- Opening Delimiter -

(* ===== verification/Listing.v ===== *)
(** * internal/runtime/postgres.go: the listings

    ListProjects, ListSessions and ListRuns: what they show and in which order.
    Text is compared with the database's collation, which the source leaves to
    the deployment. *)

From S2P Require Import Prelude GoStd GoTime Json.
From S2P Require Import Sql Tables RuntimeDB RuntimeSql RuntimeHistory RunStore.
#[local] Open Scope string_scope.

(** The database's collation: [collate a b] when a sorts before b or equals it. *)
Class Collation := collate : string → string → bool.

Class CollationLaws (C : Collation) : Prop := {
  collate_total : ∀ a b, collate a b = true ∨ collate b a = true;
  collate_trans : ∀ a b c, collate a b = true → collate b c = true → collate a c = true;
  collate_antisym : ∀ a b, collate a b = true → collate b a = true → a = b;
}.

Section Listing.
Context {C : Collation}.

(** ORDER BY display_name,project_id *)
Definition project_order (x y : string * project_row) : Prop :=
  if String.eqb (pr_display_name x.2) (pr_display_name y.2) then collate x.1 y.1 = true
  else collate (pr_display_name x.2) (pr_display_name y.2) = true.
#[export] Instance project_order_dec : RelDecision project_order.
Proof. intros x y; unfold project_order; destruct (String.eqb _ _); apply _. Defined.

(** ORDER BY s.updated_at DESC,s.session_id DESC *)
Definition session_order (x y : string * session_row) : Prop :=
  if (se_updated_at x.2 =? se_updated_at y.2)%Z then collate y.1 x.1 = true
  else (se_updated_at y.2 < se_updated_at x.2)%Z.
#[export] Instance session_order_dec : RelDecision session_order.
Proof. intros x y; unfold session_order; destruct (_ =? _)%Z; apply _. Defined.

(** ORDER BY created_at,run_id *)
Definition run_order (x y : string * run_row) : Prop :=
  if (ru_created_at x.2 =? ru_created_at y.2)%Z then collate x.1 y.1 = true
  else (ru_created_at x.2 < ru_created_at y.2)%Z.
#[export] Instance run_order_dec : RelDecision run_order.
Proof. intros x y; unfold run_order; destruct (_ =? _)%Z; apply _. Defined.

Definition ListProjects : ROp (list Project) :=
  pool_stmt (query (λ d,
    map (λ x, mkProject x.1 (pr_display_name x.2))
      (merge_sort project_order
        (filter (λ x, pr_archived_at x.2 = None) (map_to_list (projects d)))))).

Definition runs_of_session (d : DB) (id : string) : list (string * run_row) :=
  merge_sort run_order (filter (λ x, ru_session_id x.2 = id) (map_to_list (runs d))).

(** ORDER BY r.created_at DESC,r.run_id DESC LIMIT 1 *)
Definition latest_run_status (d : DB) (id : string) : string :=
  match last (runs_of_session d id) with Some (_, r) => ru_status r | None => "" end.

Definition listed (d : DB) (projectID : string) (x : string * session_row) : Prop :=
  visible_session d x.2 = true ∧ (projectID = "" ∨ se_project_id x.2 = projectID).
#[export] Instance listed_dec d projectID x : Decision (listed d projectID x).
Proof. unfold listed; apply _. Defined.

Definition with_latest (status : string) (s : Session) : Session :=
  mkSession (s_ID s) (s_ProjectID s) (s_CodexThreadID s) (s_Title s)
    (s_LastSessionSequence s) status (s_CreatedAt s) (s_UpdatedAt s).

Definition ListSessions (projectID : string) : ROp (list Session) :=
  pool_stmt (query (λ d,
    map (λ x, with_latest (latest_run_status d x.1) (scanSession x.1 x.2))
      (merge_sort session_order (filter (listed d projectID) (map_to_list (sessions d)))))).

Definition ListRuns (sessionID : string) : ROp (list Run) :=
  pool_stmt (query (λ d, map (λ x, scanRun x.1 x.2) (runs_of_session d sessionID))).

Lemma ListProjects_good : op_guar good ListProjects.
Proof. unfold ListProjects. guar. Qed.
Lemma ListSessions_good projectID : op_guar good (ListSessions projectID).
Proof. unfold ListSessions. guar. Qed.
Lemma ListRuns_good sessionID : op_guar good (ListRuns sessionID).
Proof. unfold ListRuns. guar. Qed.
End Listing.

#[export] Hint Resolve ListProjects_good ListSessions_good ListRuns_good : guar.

- Closing Delimiter -
- Opening Delimiter -

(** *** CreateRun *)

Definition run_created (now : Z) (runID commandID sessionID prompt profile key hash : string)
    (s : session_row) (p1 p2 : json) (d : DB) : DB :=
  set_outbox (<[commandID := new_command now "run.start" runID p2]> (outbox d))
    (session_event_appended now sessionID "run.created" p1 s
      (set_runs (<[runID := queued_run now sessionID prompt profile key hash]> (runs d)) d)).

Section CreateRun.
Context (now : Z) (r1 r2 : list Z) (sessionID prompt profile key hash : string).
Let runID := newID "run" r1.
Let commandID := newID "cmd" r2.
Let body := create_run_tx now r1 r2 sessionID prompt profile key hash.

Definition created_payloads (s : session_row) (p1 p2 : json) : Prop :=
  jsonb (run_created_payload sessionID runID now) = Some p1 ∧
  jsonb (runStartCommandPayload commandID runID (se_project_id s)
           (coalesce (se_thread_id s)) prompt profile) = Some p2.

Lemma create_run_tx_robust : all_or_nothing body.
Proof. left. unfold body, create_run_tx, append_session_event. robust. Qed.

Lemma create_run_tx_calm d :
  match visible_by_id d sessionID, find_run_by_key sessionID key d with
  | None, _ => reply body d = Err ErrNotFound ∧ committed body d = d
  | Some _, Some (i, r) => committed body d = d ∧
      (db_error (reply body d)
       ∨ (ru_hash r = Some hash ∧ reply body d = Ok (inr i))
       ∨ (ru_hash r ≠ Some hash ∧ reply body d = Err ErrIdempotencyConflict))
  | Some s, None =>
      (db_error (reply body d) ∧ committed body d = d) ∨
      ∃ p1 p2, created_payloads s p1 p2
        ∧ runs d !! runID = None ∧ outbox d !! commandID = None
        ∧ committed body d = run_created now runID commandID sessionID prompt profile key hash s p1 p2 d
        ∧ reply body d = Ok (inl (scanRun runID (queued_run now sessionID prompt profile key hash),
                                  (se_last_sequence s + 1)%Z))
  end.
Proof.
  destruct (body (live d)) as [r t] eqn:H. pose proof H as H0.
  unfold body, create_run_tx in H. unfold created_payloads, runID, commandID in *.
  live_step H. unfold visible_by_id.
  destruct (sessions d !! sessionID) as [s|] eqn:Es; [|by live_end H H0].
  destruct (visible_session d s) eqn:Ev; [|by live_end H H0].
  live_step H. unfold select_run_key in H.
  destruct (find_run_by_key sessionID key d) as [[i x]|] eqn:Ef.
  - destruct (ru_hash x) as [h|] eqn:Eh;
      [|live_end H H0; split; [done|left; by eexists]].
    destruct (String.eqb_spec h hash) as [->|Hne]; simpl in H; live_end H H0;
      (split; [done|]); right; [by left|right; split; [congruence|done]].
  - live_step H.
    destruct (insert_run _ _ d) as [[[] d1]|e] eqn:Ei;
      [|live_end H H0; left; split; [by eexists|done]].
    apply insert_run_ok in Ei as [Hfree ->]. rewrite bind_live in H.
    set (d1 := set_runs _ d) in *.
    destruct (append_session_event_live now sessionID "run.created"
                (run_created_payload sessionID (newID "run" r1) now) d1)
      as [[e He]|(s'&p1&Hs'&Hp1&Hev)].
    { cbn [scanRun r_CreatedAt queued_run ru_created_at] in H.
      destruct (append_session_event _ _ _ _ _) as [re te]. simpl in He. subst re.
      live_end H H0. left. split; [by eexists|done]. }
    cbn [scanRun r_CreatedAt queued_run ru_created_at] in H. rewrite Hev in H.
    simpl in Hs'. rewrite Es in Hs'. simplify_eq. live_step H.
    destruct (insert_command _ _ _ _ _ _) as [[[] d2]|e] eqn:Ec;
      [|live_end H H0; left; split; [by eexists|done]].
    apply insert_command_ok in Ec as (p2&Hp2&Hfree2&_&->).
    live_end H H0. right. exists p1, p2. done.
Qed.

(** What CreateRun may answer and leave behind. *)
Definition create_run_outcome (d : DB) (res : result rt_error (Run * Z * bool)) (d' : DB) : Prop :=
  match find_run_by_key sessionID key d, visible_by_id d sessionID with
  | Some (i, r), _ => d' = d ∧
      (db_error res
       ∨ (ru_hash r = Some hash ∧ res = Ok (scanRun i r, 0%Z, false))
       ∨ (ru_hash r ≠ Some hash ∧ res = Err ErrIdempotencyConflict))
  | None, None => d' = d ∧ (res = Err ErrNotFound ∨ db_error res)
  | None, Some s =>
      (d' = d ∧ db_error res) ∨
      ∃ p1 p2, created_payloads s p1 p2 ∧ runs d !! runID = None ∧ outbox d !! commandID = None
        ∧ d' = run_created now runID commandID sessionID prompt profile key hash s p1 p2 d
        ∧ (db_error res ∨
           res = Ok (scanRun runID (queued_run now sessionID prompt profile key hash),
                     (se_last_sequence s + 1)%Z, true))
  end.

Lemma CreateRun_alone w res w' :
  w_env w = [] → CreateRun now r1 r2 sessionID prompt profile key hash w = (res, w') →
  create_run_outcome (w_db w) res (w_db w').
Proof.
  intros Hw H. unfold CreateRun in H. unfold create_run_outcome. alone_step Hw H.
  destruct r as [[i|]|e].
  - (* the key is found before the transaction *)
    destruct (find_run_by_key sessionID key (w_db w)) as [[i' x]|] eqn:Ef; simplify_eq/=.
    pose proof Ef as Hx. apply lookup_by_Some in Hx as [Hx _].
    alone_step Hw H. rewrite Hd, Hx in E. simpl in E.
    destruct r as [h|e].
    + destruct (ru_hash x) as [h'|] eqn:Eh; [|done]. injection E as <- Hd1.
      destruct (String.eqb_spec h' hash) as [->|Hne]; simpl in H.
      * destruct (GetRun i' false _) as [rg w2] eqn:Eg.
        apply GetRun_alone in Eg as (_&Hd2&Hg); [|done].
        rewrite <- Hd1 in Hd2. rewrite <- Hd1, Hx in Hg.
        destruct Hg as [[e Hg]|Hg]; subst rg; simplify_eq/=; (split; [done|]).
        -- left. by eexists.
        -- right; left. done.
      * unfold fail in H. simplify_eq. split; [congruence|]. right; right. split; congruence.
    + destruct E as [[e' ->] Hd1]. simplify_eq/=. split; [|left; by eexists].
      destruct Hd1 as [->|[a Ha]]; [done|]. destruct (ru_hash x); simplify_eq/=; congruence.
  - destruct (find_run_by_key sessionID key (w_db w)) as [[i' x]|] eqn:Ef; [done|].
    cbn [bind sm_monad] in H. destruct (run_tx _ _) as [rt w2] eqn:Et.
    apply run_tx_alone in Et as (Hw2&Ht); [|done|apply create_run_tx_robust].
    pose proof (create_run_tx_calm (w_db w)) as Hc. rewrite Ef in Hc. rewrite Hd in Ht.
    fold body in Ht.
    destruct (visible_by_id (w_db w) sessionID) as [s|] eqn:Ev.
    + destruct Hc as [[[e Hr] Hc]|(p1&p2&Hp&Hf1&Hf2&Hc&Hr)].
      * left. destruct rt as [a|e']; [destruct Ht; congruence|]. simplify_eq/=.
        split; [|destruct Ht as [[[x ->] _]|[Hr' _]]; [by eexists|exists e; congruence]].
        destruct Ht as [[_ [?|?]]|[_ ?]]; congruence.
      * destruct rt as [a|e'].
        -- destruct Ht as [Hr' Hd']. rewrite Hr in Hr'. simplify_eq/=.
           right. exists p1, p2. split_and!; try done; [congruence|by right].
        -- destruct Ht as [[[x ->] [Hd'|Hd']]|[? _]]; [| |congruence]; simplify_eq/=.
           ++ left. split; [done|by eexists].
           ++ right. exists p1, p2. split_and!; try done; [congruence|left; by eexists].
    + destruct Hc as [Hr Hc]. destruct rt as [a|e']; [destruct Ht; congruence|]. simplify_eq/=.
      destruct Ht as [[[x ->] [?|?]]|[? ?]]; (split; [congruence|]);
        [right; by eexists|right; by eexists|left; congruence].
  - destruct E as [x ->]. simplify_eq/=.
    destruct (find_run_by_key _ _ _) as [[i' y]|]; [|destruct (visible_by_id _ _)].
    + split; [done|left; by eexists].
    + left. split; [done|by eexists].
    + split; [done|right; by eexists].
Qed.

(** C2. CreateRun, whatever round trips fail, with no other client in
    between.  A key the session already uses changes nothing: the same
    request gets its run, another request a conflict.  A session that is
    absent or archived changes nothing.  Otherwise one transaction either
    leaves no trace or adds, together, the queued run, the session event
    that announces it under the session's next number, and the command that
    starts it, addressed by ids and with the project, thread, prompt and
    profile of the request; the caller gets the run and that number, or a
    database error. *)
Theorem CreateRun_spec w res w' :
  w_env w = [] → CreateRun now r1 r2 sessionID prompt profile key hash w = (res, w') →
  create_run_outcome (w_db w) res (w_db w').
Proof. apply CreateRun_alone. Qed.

- Closing Delimiter -

■ **Exercise objective**: Give again exactly, and only, the lines above starting at the one with "map (λ x, mkProject" and ending at the one with "Definition latest_run_status (d".

■ **Written answer**:
    map (λ x, mkProject x.1 (pr_display_name x.2))
      (merge_sort project_order
        (filter (λ x, pr_archived_at x.2 = None) (map_to_list (projects d)))))).

Definition runs_of_session (d : DB) (id : string) : list (string * run_row) :=
  merge_sort run_order (filter (λ x, ru_session_id x.2 = id) (map_to_list (runs d))).

(** ORDER BY r.created_at DESC,r.run_id DESC LIMIT 1 *)
Definition latest_run_status (d : DB) (id : string) : string :=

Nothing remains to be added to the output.